> **Task brief**:
Your answer should be every line below that includes the word "current".

> **Source records**:
(** X13: [get_surpassed_threshold] raises IndexError on an empty list of
    upward thresholds.  On non-empty lists it always returns, whatever their
    order: its generator always finds an index, so [next] never raises
    StopIteration.  It returns None exactly when the price is strictly
    between the first downward and the first upward threshold.  Otherwise it
    returns a threshold of the side the price moved to (upward first), which
    the price has reached together with all thresholds before it in the list,
    while the next threshold of the list, if any, is not reached. *)
Theorem get_surpassed_threshold_total (price_now : Q)
    (first_up : Partial.PriceThreshold) (ups : list Partial.PriceThreshold)
    (first_down : Partial.PriceThreshold) (downs : list Partial.PriceThreshold) :
  (forall points, Partial.get_surpassed_threshold price_now [] points = Raise IndexError)
  /\ exists surpassed,
      Partial.get_surpassed_threshold price_now (first_up :: ups) (first_down :: downs)
      = Ok surpassed
      /\ (surpassed = None
          <-> Partial.price first_down < price_now /\ price_now < Partial.price first_up)
      /\ (forall t, surpassed = Some t ->
            (Partial.price first_up <= price_now
             /\ exists before after,
                 first_up :: ups = before ++ t :: after
                 /\ Forall (fun u => Partial.price u <= price_now) before
                 /\ Partial.price t <= price_now
                 /\ (forall next, head after = Some next -> price_now < Partial.price next))
            \/ (price_now < Partial.price first_up
                /\ exists before after,
                    first_down :: downs = before ++ t :: after
                    /\ Forall (fun u => price_now <= Partial.price u) before
                    /\ price_now <= Partial.price t
                    /\ (forall next, head after = Some next ->
                                     Partial.price next < price_now))).
Proof.
  split; [reflexivity|]. unfold Partial.get_surpassed_threshold.
  destruct (Qge_bool price_now (Partial.price first_up)) eqn:Eup.
  - apply Qge_bool_true in Eup.
    destruct (next_surpassed_up_spec price_now (first_up :: ups))
      as (t & before & after & -> & Hsplit & Hbefore & Ht & Hafter).
    { exists first_up. split; [reflexivity | exact Eup]. }
    exists (Some t). split; [reflexivity|]. split.
    + split; [discriminate|]. intros [_ Hlt]. lra.
    + intros t' Et. injection Et as <-. left. split; [exact Eup|].
      exists before, after. auto.
  - apply Qge_bool_false in Eup.
    destruct (Qle_bool price_now (Partial.price first_down)) eqn:Edown.
    + apply Qle_bool_iff in Edown.
      destruct (next_surpassed_down_spec price_now (first_down :: downs))
        as (t & before & after & -> & Hsplit & Hbefore & Ht & Hafter).
      { exists first_down. split; [reflexivity | exact Edown]. }
      exists (Some t). split; [reflexivity|]. split.
      * split; [discriminate|]. intros [Hlt _]. lra.
      * intros t' Et. injection Et as <-. right. split; [exact Eup|].
        exists before, after. auto.
    + exists None. split; [reflexivity|]. split.
      * split; [|reflexivity]. intros _. split; [|exact Eup].
        apply Qnot_le_lt. intros Hle. apply Qle_bool_iff in Hle. congruence.
      * intros t' Et. discriminate.
Qed.

(** ** Strategy A: the daily cap (strategies/brokkr_strategy_A.py) *)

Section StrategyADay.
Context {M : Type} `{Market M}.
Variable c : StrategyA.Config.
Implicit Types (st : Base.Strategy M StrategyA.Fields).

#[local] Open Scope Z_scope.

Lemma strategy_a_rebalance_frame range st st' :
  StrategyA.rebalance_and_add_symmetric_liquidity range st = Ok st' ->
  Base.custom st' = Base.custom st
  /\ rebalances_count (Base.stats st') = rebalances_count (Base.stats st) + 1.
Proof.
  unfold StrategyA.rebalance_and_add_symmetric_liquidity. intros Hr. bind_inv Hr.
  destruct a as [st1 o]. injection Hr as <-.
  apply rebalance_and_add_symmetric_liquidity_frame in Ha
    as ((ts & lo & hi & d & E1) & _ & E3).
  split; [exact E1 | exact E3].
Qed.

(** A bar either leaves the counters as they read, or performs one rebalance,
    on a day whose counter was below the cap, and counts it for that day. *)
Lemma strategy_a_on_bar_effect bar st st' :
  StrategyA.on_bar c bar st = Ok st' ->
  let count s k := default 0 (StrategyA.day_to_rebalance_count (Base.custom s) !! k) in
  (rebalances_count (Base.stats st') = rebalances_count (Base.stats st)
   /\ forall k, count st' k = count st k)
  \/ (exists key,
        Utils.timestamp_to_key <$> bar_timestamp bar = Some key
        /\ count st key < StrategyA.max_rebalances_per_day c
        /\ rebalances_count (Base.stats st') = rebalances_count (Base.stats st) + 1
        /\ count st' key = count st key + 1
        /\ forall k, k <> key -> count st' k = count st k).
Proof.
  intros Hr count. unfold StrategyA.on_bar, StrategyA.on_bar_custom in Hr.
  unfold bar_timestamp.
  destruct (bar_account_status bar) as [|a l] eqn:El.
  { injection Hr as <-. left. auto. }
  rewrite <- El in *. clear El a l.
  bind_inv Hr. destruct a; [|injection Hr as <-; left; auto].
  destruct (last (bar_account_status bar)) as [current|]; [|discriminate].
  destruct (Ladder.setdefault _ _) as [d rebalanced_count] eqn:Es.
  apply setdefault_spec in Es as [Ev Ed]. simpl in Ev, Ed.
  destruct (_ <=? _) eqn:Ecap.
  - injection Hr as <-. left. split; [reflexivity|]. intros k. apply Ed.
  - apply Z.leb_gt in Ecap. bind_inv Hr. injection Hr as <-.
    apply strategy_a_rebalance_frame in Ha0 as [Ecustom Estats].
    simpl in Ecustom, Estats. right.
    exists (Utils.timestamp_to_key (as_timestamp current)).
    split; [reflexivity|]. subst count. cbn beta.
    split; [rewrite <- Ev; exact Ecap|]. split; [exact Estats|].
    simpl. rewrite Ecustom. simpl. split.
    + rewrite lookup_insert_eq. simpl. rewrite Ev. reflexivity.
    + intros k Hk. rewrite lookup_insert_ne by congruence. apply Ed.
Qed.

(** X15: over any run of strategy A's bar loop, from any state and with
    the bars in any order, the rebalances performed on the bars of one
    calendar day are exactly what the day's counter gains, and the counter is
    never raised beyond [max_rebalances_per_day]: the day sees at most
    [max_rebalances_per_day] rebalances less those already counted for it, and
    none when the cap is zero or negative. *)
Theorem strategy_a_daily_cap (day : Z * Z) (bars : list (Bar M)) st (n : Z) final :
  StrategyA.rebalances_on_day c day bars st = Ok (n, final) ->
  let counted s := default 0 (StrategyA.day_to_rebalance_count (Base.custom s) !! day) in
  0 <= n <= Z.max 0 (StrategyA.max_rebalances_per_day c - counted st)
  /\ counted final = counted st + n.
Proof.
  intros Hr counted. subst counted. cbv beta.
  revert st n final Hr. induction bars as [|bar bars IH]; intros st n final Hr.
  - simpl in Hr. injection Hr as <- <-. lia.
  - simpl in Hr. bind_inv Hr. bind_inv Hr. destruct a0 as [m final'].
    specialize (IH a m final' Ha0).
    apply strategy_a_on_bar_effect in Ha. cbv zeta beta in Ha.
    destruct (bool_decide _) eqn:Eday; injection Hr as <- <-.
    + apply bool_decide_eq_true in Eday.
      destruct Ha as [[Estats Ecount]|(key & Hkey & Hcap & Estats & Ekey & Eother)].
      * specialize (Ecount day). lia.
      * assert (key = day) by congruence. subst key. lia.
    + apply bool_decide_eq_false in Eday.
      destruct Ha as [[Estats Ecount]|(key & Hkey & Hcap & Estats & Ekey & Eother)].
      * specialize (Ecount day). lia.
      * assert (Hne : day <> key) by congruence.
        specialize (Eother day Hne). lia.
Qed.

> **Exercise solution**:
  destruct (last (bar_account_status bar)) as [current|]; [|discriminate].
    exists (Utils.timestamp_to_key (as_timestamp current)).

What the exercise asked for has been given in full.